Stored data entries:
Class RegexCrate := {
  RustRegex : Type;
  Hir : Type;
  regex_build : flags -> text -> result RustRegex text;
  syntax_parse : flags -> text -> result Hir text;
  look_start : Hir;
  look_end : Hir;
  hir_concat : list Hir -> Hir;
  hir_to_string : Hir -> text;
  capture_names : RustRegex -> list (option text);
  captures_len : RustRegex -> Z;
  captures_iter : RustRegex -> text -> list captures;
  replace_one : RustRegex -> text -> text -> text;
  replace_all : RustRegex -> text -> text -> text;
  regex_split : RustRegex -> text -> list text;
  regex_escape : text -> text;
}.

(** What a pointer leads to; an object has the number in its buffer, [None] without a buffer. *)
Inductive regex_arg : Type :=
| NullArg
| StringArg (s : text)
| RegexArg (handle : option Z)
| MatchArg (handle : option Z)
| OtherArg.

(** What the operations give. *)
Inductive regex_value : Type :=
| OfRegex (handle : Z)
| OfMatch (handle : Z)
| OfString (s : text)
| OfBool (b : bool)
| OfInt (i : Z)
| OfOptional (v : option regex_value)
| OfList (vs : list regex_value).

(** What a replacement callback returns. *)
Inductive callback_result : Type := NullResult | StringResult (s : text) | OtherResult.

Section Regex.
Context `{RegexCrate}.

Record RegexEntry : Type := mk_regex {
  regex : RustRegex; full_match_regex : RustRegex; regex_names : list (option text); regex_refs : Z }.

Record MatchEntry : Type := mk_match {
  match_text : text; match_start : Z; match_end : Z; match_captures : list (option text);
  match_names : list (option text); match_refs : Z }.

(** [REGEXES], [MATCHES] and [NEXT_HANDLE]. *)
Record regex_state : Type := mk_regexes { regexes : gmap Z RegexEntry; matches : gmap Z MatchEntry; next : Z }.

Definition set_regexes (m : gmap Z RegexEntry) (st : regex_state) : regex_state := mk_regexes m (matches st) (next st).
Definition set_matches (m : gmap Z MatchEntry) (st : regex_state) : regex_state := mk_regexes (regexes st) m (next st).

Definition answer : Type := result regex_value text.

(** [Regex::captures] and [is_match]: the first match. *)
Definition first_captures (r : RustRegex) (s : text) : option captures := head (captures_iter r s).
Definition is_match (r : RustRegex) (s : text) : bool := match captures_iter r s with [] => false | _ => true end.

Definition next_handle (st : regex_state) : Z * regex_state :=
  (next st, mk_regexes (regexes st) (matches st) (if next st =? i64_max then 1 else next st + 1)).

(** [handle] for the two classes. *)
Definition positive (h : option Z) : option Z := match h with Some h => if 0 <? h then Some h else None | None => None end.
Definition regex_handle (v : regex_arg) : option Z := match v with RegexArg h => positive h | _ => None end.
Definition match_handle (v : regex_arg) : option Z := match v with MatchArg h => positive h | _ => None end.

Definition copy_regex (h : Z) (st : regex_state) : Z * regex_state :=
  match regexes st !! h with
  | Some e => (h, set_regexes (<[h := mk_regex (regex e) (full_match_regex e) (regex_names e) (regex_refs e + 1)]> (regexes st)) st)
  | None => (0, st)
  end.

Definition with_match_refs (n : Z) (e : MatchEntry) : MatchEntry :=
  mk_match (match_text e) (match_start e) (match_end e) (match_captures e) (match_names e) n.

Definition copy_match (h : Z) (st : regex_state) : Z * regex_state :=
  match matches st !! h with
  | Some e => (h, set_matches (<[h := with_match_refs (match_refs e + 1) e]> (matches st)) st)
  | None => (0, st)
  end.

Definition release_regex (h : Z) (st : regex_state) : regex_state :=
  match regexes st !! h with
  | Some e =>
      let n := Z.max 0 (regex_refs e - 1) in
      if n =? 0 then set_regexes (delete h (regexes st)) st
      else set_regexes (<[h := mk_regex (regex e) (full_match_regex e) (regex_names e) n]> (regexes st)) st
  | None => st
  end.

Definition release_match (h : Z) (st : regex_state) : regex_state :=
  match matches st !! h with
  | Some e =>
      let n := Z.max 0 (match_refs e - 1) in
      if n =? 0 then set_matches (delete h (matches st)) st
      else set_matches (<[h := with_match_refs n e]> (matches st)) st
  | None => st
  end.

Definition value_string (v : regex_arg) (label : string) : result text text :=
  match v with
  | NullArg => Err (txt label ++ txt " must not be null")
  | StringArg s => Ok s
  | _ => Err (txt label ++ txt " must be a string")
  end.

(** ** Compiling *)

Definition set_flag (c : Z) (f : flags) : option flags :=
  if c =? 105 then Some (mk_flags true (multi_line f) (dot_matches_new_line f) (swap_greed f) (ignore_whitespace f))
  else if c =? 109 then Some (mk_flags (case_insensitive f) true (dot_matches_new_line f) (swap_greed f) (ignore_whitespace f))
  else if c =? 115 then Some (mk_flags (case_insensitive f) (multi_line f) true (swap_greed f) (ignore_whitespace f))
  else if c =? 85 then Some (mk_flags (case_insensitive f) (multi_line f) (dot_matches_new_line f) true (ignore_whitespace f))
  else if c =? 120 then Some (mk_flags (case_insensitive f) (multi_line f) (dot_matches_new_line f) (swap_greed f) true)
  else None.

Fixpoint parse_flags (cs : text) (f : flags) : result flags text :=
  match cs with
  | [] => Ok f
  | c :: cs =>
      match set_flag c f with
      | Some f => parse_flags cs f
      | None => Err (txt "unsupported regex flag '" ++ [c] ++ txt "'")
      end
  end.

Definition compile_regex (pattern fs : text) : result RustRegex text :=
  let? f := parse_flags fs no_flags in regex_build f pattern.

Definition compile_full_match_regex (pattern fs : text) : result RustRegex text :=
  let? f := parse_flags fs no_flags in
  let? hir := syntax_parse f pattern in
  compile_regex (hir_to_string (hir_concat [look_start; hir; look_end])) [].

Definition build_regex_entry (pattern fs : text) : result RegexEntry text :=
  let? r := compile_regex pattern fs in
  let? full := compile_full_match_regex pattern fs in
  Ok (mk_regex r full (capture_names r) 1).

Definition insert_regex (e : RegexEntry) (allocated : bool) (st : regex_state) : answer * regex_state :=
  let '(h, st) := next_handle st in
  let st := set_regexes (<[h := e]> (regexes st)) st in
  if allocated then (Ok (OfRegex h), st)
  else (Err (txt "could not allocate regex object"), set_regexes (delete h (regexes st)) st).

Definition install (prefix : string) (r : result RegexEntry text) (allocated : bool) (st : regex_state) : answer * regex_state :=
  match r with Ok e => insert_regex e allocated st | Err m => (Err (txt prefix ++ m), st) end.

Definition mux_regex_new : bool -> regex_state -> answer * regex_state :=
  install "invalid default regex: " (build_regex_entry [] []).

Definition mux_regex_from_pattern (pattern : regex_arg) (allocated : bool) (st : regex_state) : answer * regex_state :=
  match value_string pattern "pattern" with
  | Ok p => install "invalid regex: " (build_regex_entry p []) allocated st
  | Err m => (Err m, st)
  end.

Definition mux_regex_from_pattern_with_flags (pattern fs : regex_arg) (allocated : bool) (st : regex_state) : answer * regex_state :=
  match value_string pattern "pattern" with
  | Ok p =>
      match value_string fs "flags" with
      | Ok fs => install "invalid regex: " (build_regex_entry p fs) allocated st
      | Err m => (Err m, st)
      end
  | Err m => (Err m, st)
  end.

Definition mux_regex_escape (v : regex_arg) : text := match value_string v "text" with Ok s => regex_escape s | Err _ => [] end.

(** ** Matching *)

(** [captures.iter().map(..)]: [as_str] of every group. *)
Fixpoint group_texts (s : text) (cs : captures) : option (list (option text)) :=
  match cs with
  | [] => Some []
  | c :: cs =>
      match c with
      | None => group_texts s cs ≫= fun ts => Some (None :: ts)
      | Some (a, b) => slice s a b ≫= fun t => group_texts s cs ≫= fun ts => Some (Some t :: ts)
      end
  end.

Definition insert_match (s : text) (e : RegexEntry) (cs : captures) (allocated : bool) (st : regex_state) : option (answer * regex_state) :=
  match cs with
  | Some (a, b) :: _ =>
      group_texts s cs ≫= fun values =>
      slice s a b ≫= fun whole =>
      char_index s a ≫= fun from =>
      char_index s b ≫= fun to =>
      let '(h, st) := next_handle st in
      let st := set_matches (<[h := mk_match whole from to values (regex_names e) 1]> (matches st)) st in
      Some (if allocated then (Ok (OfMatch h), st)
            else (Err (txt "could not allocate regex object"), set_matches (delete h (matches st)) st))
  | _ => Some (Err (txt "regex match did not contain a whole match"), st)
  end.

Definition regex_entry (h : Z) (st : regex_state) : result RegexEntry text :=
  match regexes st !! h with Some e => Ok e | None => Err (txt "invalid regex handle") end.

Definition optional_match (e : RegexEntry) (s : text) (allocated : bool) (st : regex_state) : option (answer * regex_state) :=
  match first_captures (regex e) s with
  | Some cs =>
      insert_match s e cs allocated st ≫= fun '(r, st) =>
      Some (match r with Ok v => Ok (OfOptional (Some v)) | Err m => Err m end, st)
  | None => Some (Ok (OfOptional None), st)
  end.

(** The guards all operations on an expression and a text begin with. *)
Definition subject (r s : regex_arg) (st : regex_state) : result (RegexEntry * text) text :=
  match regex_handle r with
  | None => Err (txt "invalid regex handle")
  | Some h => let? s := value_string s "text" in let? e := regex_entry h st in Ok (e, s)
  end.

Definition mux_regex_is_match (r s : regex_arg) (st : regex_state) : answer :=
  let? (e, s) := subject r s st in Ok (OfBool (is_match (regex e) s)).
Definition mux_regex_full_match (r s : regex_arg) (st : regex_state) : answer :=
  let? (e, s) := subject r s st in Ok (OfBool (is_match (full_match_regex e) s)).

Definition mux_regex_find (r s : regex_arg) (allocated : bool) (st : regex_state) : option (answer * regex_state) :=
  match subject r s st with
  | Ok (e, s) => optional_match e s allocated st
  | Err m => Some (Err m, st)
  end.

(** The loop of [mux_regex_find_all]; [allocated i] says whether the [i]-th object can be
    allocated. *)
Fixpoint find_all_loop (s : text) (e : RegexEntry) (all : list captures) (i : nat) (allocated : nat -> bool) (acc : list regex_value)
    (st : regex_state) : option (answer * regex_state) :=
  match all with
  | [] => Some (Ok (OfList (rev acc)), st)
  | cs :: all =>
      insert_match s e cs (allocated i) st ≫= fun '(r, st) =>
      match r with
      | Ok v => find_all_loop s e all (S i) allocated (v :: acc) st
      | Err m => Some (Err m, st)
      end
  end.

WHAT THIS TASK INVOLVES:
The answer must consist of each line in the entries above that includes "OfRegex".

FINAL ANSWER:
| OfRegex (handle : Z)
  if allocated then (Ok (OfRegex h), st)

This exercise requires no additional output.